The Academy, Vancouver, WA
On Tuesday, the Fort Vancouver National Trust unveiled a plan to purchase the 139-year-old Academy building located at Evergreen Boulevard and C Street in Vancouver. Photo: Buck Heidrick
Preserving history

Elson Strahan, president and CEO of the Trust, said the Hiddens have agreed to sell the Academy for $10.6 million, more than $2 million less than its current listing price. He said the family has extended their offer to the nonprofit for one year because of their belief that the Trust provides the best hope for preservation and restoration of the historic property.

“We initiated some discussions with them (the Hiddens) about the possibility of the Trust making the acquisition and they were very excited because not only would the property transition to an organization that they support, but they know given our mission that the building will be preserved,” said Strahan.

While $10.6 million will enable the Trust to purchase the Academy building and property, Strahan said the remaining funds (approximately $5.4 million) raised would be dedicated to associated site review, professional capacity and building restoration.

“The obvious benefit to the community is that the stewardship of the Academy will be ensured long-term by the Trust’s oversight management of the property,” added Eric Fuller, head of the Trust’s properties committee.

Economic potential

In addition to enhancing the nonprofit’s portfolio of historic properties, Strahan said the Academy provides the Trust with an opportunity to develop other revenue sources that can support both the Academy site and Fort Vancouver. Strahan used Merchant’s Square, a historically inspired retail center at Virginia’s Colonial Williamsburg, as an example.

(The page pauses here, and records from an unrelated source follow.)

(** C3: with one message buffered on the registered monitor ["frame"],
    [pop_monitored_signal("frame", 2)] raises [IndexError] instead of
    returning the one message, and the message is gone from the queue. *)
Theorem pop_monitored_signal_fewer_than_n :
  exists s',
    pop_monitored_signal "frame" (Some 2%Z) (one_monitor [frame_msg] false)
    = Raise IndexError s' /\
    _monitored_signals s' !! "frame" = Some (mkMonitoredSignal 0 [] false).
Proof.
  apply (pop_monitored_signal_short "frame" (mkMonitoredSignal 0 [frame_msg] false) 2).
  - reflexivity.
  - simpl. lia.
Qed.

(** ** Paused monitors *)

Lemma _on_monitor_signal_paused mon msg sig s :
  _monitored_signals s !! mon = Some sig -> paused sig = true ->
  _on_monitor_signal (mon, msg) s = s.
Proof. intros Hreg Hp. unfold _on_monitor_signal. now rewrite Hreg, Hp. Qed.

Lemma _on_monitor_signal_other mon mon' msg s :
  mon' <> mon ->
  _monitored_signals (_on_monitor_signal (mon', msg) s) !! mon = _monitored_signals s !! mon.
Proof.
  intros Hne. unfold _on_monitor_signal.
  destruct (_monitored_signals s !! mon') as [sig'|]; [|reflexivity].
  destruct (negb (paused sig')); [|reflexivity].
  simpl. now apply lookup_insert_ne.
Qed.

Lemma process_interrupt_registry base tag s :
  _monitored_signals (snd (process_interrupt base tag s)) = _monitored_signals s.
Proof.
  unfold process_interrupt.
  destruct (base tag); [reflexivity|].
  destruct (String.eqb tag "control.start").
  - simpl. now destruct (executing s).
  - now destruct (String.eqb tag "control.stop").
Qed.

Lemma dispatch_keeps_paused base e mon sig s :
  _monitored_signals s !! mon = Some sig -> paused sig = true ->
  _monitored_signals (dispatch base e s) !! mon = Some sig.
Proof.
  intros Hreg Hp. destruct e as [tag|mon' msg]; cbn [dispatch].
  - now rewrite process_interrupt_registry.
  - destruct (decide (mon' = mon)) as [->|Hne].
    + now rewrite (_on_monitor_signal_paused _ _ _ _ Hreg Hp).
    + now rewrite _on_monitor_signal_other.
Qed.

Lemma drain_keeps_paused base evs : forall mon sig s,
  _monitored_signals s !! mon = Some sig -> paused sig = true ->
  _monitored_signals (drain base evs s) !! mon = Some sig.
Proof.
  induction evs as [|e evs IH]; intros mon sig s Hreg Hp; [exact Hreg|].
  simpl. apply IH; [|exact Hp]. now apply dispatch_keeps_paused.
Qed.

Lemma add_signal_monitor_fresh mon s :
  _monitored_signals s !! mon = None ->
  add_signal_monitor mon s
  = Ret tt (set_monitored_signals
              (<[mon := MonitoredSignal__init__ (next_uid s)]> (_monitored_signals s))
              (set_subscriptions ({[next_uid s]} ∪ subscriptions s) (S (next_uid s)) s)).
Proof.
  intros Hno. unfold add_signal_monitor, bind, get.
  destruct (decide _) as [Hyes|_]; [rewrite Hno in Hyes; now destruct Hyes|].
  reflexivity.
Qed.

(** C5: a delivery addressed to a monitor whose [paused] flag is set leaves
    the thread object untouched, so nothing is appended; and
    [add_signal_monitor] on a free name registers a record with an empty
    queue and [paused=True], which stays exactly so whatever events
    (deliveries for any monitor, interrupts) the thread pumps afterwards. *)
Theorem add_signal_monitor_starts_paused (base : string -> bool) (mon : string) :
  (forall s sig msg,
      _monitored_signals s !! mon = Some sig -> paused sig = true ->
      _on_monitor_signal (mon, msg) s = s) /\
  (forall s,
      _monitored_signals s !! mon = None ->
      exists s',
        add_signal_monitor mon s = Ret tt s' /\
        _monitored_signals s' !! mon = Some (mkMonitoredSignal (next_uid s) [] true) /\
        forall evs,
          _monitored_signals (drain base evs s') !! mon
          = Some (mkMonitoredSignal (next_uid s) [] true)).
Proof.
  split.
  - intros s sig msg. apply _on_monitor_signal_paused.
  - intros s Hno. eexists. split; [now apply add_signal_monitor_fresh|].
    assert (Hl : forall s0 : ScriptThread,
               <[mon := MonitoredSignal__init__ (next_uid s)]> (_monitored_signals s0) !! mon
               = Some (mkMonitoredSignal (next_uid s) [] true))
      by (intros; apply lookup_insert_eq).
    split; [apply Hl|].
    intros evs. apply drain_keeps_paused; [apply Hl | reflexivity].
Qed.

Lemma add_signal_monitor_starts_paused_witness :
  _on_monitor_signal ("frame", frame_msg) (one_monitor [] true) = one_monitor [] true /\
  exists s',
    add_signal_monitor "frame" __init__ = Ret tt s' /\
    _monitored_signals
      (drain no_base
             [MonitorSignal "frame" frame_msg; Interrupt "control.stop";
              MonitorSignal "frame" frame_msg] s') !! "frame"
    = Some (mkMonitoredSignal 0 [] true).
Proof.
  destruct (add_signal_monitor_starts_paused no_base "frame") as [Hdrop Hadd].
  split.
  - apply (Hdrop (one_monitor [] true) (mkMonitoredSignal 0 [] true) frame_msg); reflexivity.
  - destruct (Hadd __init__) as (s' & Hret & _ & Hdrain); [reflexivity|].
    exists s'. split; [exact Hret | apply Hdrain].
Defined.

(** ** Waiting on monitors *)

Lemma check_monitors_none mons pop s :
  Forall (empty_queue s) mons -> check_monitors mons pop s = Ret CkNone s.
Proof.
  induction 1 as [|mon mons (sig & Hreg & Hq) _ IH]; [reflexivity|].
  simpl. unfold bind. now rewrite (getitem_Some _ _ _ Hreg), Hq.
Qed.

(** With [pop=True] the first named monitor, in the caller's order, that
    has something buffered gives up its oldest message. *)
Lemma check_monitors_first mons : forall s,
  Forall (fun mon => is_Some (_monitored_signals s !! mon)) mons ->
  Exists (fun mon => ~ empty_queue s mon) mons ->
  exists (before : list string) mon after sig msg rest,
    mons = (before ++ mon :: after)%list /\
    Forall (empty_queue s) before /\
    _monitored_signals s !! mon = Some sig /\
    messages sig = msg :: rest /\
    check_monitors mons true s
    = Ret (CkResult (mkTMulticastWaitResult mon msg)) (with_queue mon sig rest s).
Proof.
  induction mons as [|mon mons IH]; intros s Hall Hex; [now apply Exists_nil in Hex|].
  apply Forall_cons in Hall as [[sig Hreg] Hall].
  destruct (messages sig) as [|msg rest] eqn:Hq.
  - apply Exists_cons in Hex as [Hne|Hex]; [destruct Hne; now exists sig|].
    destruct (IH s Hall Hex) as (before & m & after & sg & msg & rest & -> & Hb & Hm & Hmq & Hck).
    exists (mon :: before), m, after, sg, msg, rest. repeat split; try assumption.
    + constructor; [now exists sig | exact Hb].
    + simpl. unfold bind at 1. now rewrite (getitem_Some _ _ _ Hreg), Hq.
  - exists [], mon, mons, sig, msg, rest. repeat split; try assumption; [constructor|].
    simpl. unfold bind at 1. rewrite (getitem_Some _ _ _ Hreg), Hq.
    unfold bind. now rewrite (messages_pop0_cons _ _ _ _ _ Hreg Hq).
Qed.

Lemma dispatch_not_delivered base mons e s mon :
  delivers_to mons e = false -> mon ∈ mons ->
  _monitored_signals (dispatch base e s) !! mon = _monitored_signals s !! mon.
Proof.
  intros Hq Hin. destruct e as [tag|mon' msg]; cbn [dispatch].
  - now rewrite process_interrupt_registry.
  - apply _on_monitor_signal_other. intros ->.
    simpl in Hq. apply bool_decide_eq_false in Hq. contradiction.
Qed.

Lemma wait_loop_times_out base mons evs : forall s,
  Forall (empty_queue s) mons ->
  Forall (fun e => delivers_to mons e = false) evs ->
  wait_loop base (let* c := check_monitors mons false in ret (truthy c)) evs s
  = Ret false (drain base evs s) /\
  Forall (empty_queue (drain base evs s)) mons.
Proof.
  induction evs as [|e evs IH]; intros s Hempty Hquiet.
  - split; [|exact Hempty]. simpl. unfold bind.
    now rewrite (check_monitors_none _ _ _ Hempty).
  - apply Forall_cons in Hquiet as [He Hquiet].
    cbn [wait_loop drain]. unfold bind at 1.
    rewrite (check_monitors_none _ _ _ Hempty). cbn [truthy ret].
    apply IH; [|exact Hquiet].
    rewrite Forall_forall in Hempty |- *. intros mon Hin.
    destruct (Hempty mon Hin) as (sig & Hreg & Hq). exists sig. split; [|exact Hq].
    now rewrite (dispatch_not_delivered base mons e _ mon He Hin).
Qed.

(** C6: with every named monitor registered, (1) if one of them has a
    message buffered at call entry, [wait_for_signal_monitor] returns the
    oldest message of the first such monitor in the caller's order, paired
    with that monitor's name, and pumps nothing: the thread's event queue is as
    it was and only that queue lost its head; (2) if none has a message
    buffered and none of the events reaching the thread before the timeout is
    a delivery for a named monitor, the call pumps those events and returns
    Python's [None] without raising. *)
Theorem wait_for_signal_monitor_returns
    (base : string -> bool) (mons : mons_arg) (s : ScriptThread) :
  Forall (fun mon => is_Some (_monitored_signals s !! mon)) (as_list mons) ->
  (Exists (fun mon => ~ empty_queue s mon) (as_list mons) ->
   exists (before : list string) mon after sig msg rest s',
     as_list mons = (before ++ mon :: after)%list /\
     Forall (empty_queue s) before /\
     _monitored_signals s !! mon = Some sig /\
     messages sig = msg :: rest /\
     wait_for_signal_monitor base mons s
     = Ret (CkResult (mkTMulticastWaitResult mon msg)) s' /\
     s' = with_queue mon sig rest s /\
     inbox s' = inbox s) /\
  (Forall (empty_queue s) (as_list mons) ->
   Forall (fun e => delivers_to (as_list mons) e = false) (inbox s) ->
   wait_for_signal_monitor base mons s = Ret CkNone (drain base (inbox s) s)).
Proof.
  intros Hall. split.
  - intros Hex.
    destruct (check_monitors_first _ s Hall Hex)
      as (before & mon & after & sig & msg & rest & Hsplit & Hb & Hreg & Hq & Hck).
    exists before, mon, after, sig, msg, rest, (with_queue mon sig rest s).
    repeat split; try assumption.
    unfold wait_for_signal_monitor, bind at 1.
    rewrite (check_registered_all _ _ Hall). unfold bind. now rewrite Hck.
  - intros Hempty Hquiet.
    unfold wait_for_signal_monitor, bind at 1.
    rewrite (check_registered_all _ _ Hall). unfold bind at 1.
    rewrite (check_monitors_none _ _ _ Hempty). unfold bind at 1, wait_until.
    destruct (wait_loop_times_out base _ _ s Hempty Hquiet) as [-> Hstill].
    now apply check_monitors_none.
Qed.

“Colonial Williamsburg owns Merchant’s Square and they’ve developed it so that it’s complimentary and compatible with their historic site while financially helping to support it,” he explained. “With seven acres of bare land [on the Academy property], we would not only want to maintain the Academy as the iconic building that it is, but also to be able to master plan the site so that future development that takes place achieves the same goal.”

Ed Lynch, Fort Vancouver National Trust co-chair, agreed with Strahan’s idea that development on the Academy property holds great economic potential.

“We hope that we’ll have a restaurant or two in the redeveloped Academy area that might supplement what we have in the historic area,” said Lynch. “So if a family is spending the day at the historic area they might break off at noon and go eat at what is now the Hidden property.”

Extending the Trust’s reach

With the acquisition of the historic Academy building, the Trust will for the first time manage property west of Interstate 5 – a symbolic move, according to Stahan, as the Trust extends its reach closer to downtown Vancouver.

“Certainly as the Hudson Bay Company but also during the Army period, there was a very close relationship to the city of Vancouver and to the downtown core,” said Strahan. “There really was a great economic relationship between the two (the trust and downtown). The freeway had severed that, but with the [proposed Columbia River Crossing] community connector and physically being connected with the Academy, it really rejoins us to downtown.

“I think the future is bright in terms of our being able to re-forge that relationship between what the community considers the historic area and a very vibrant downtown,” he added.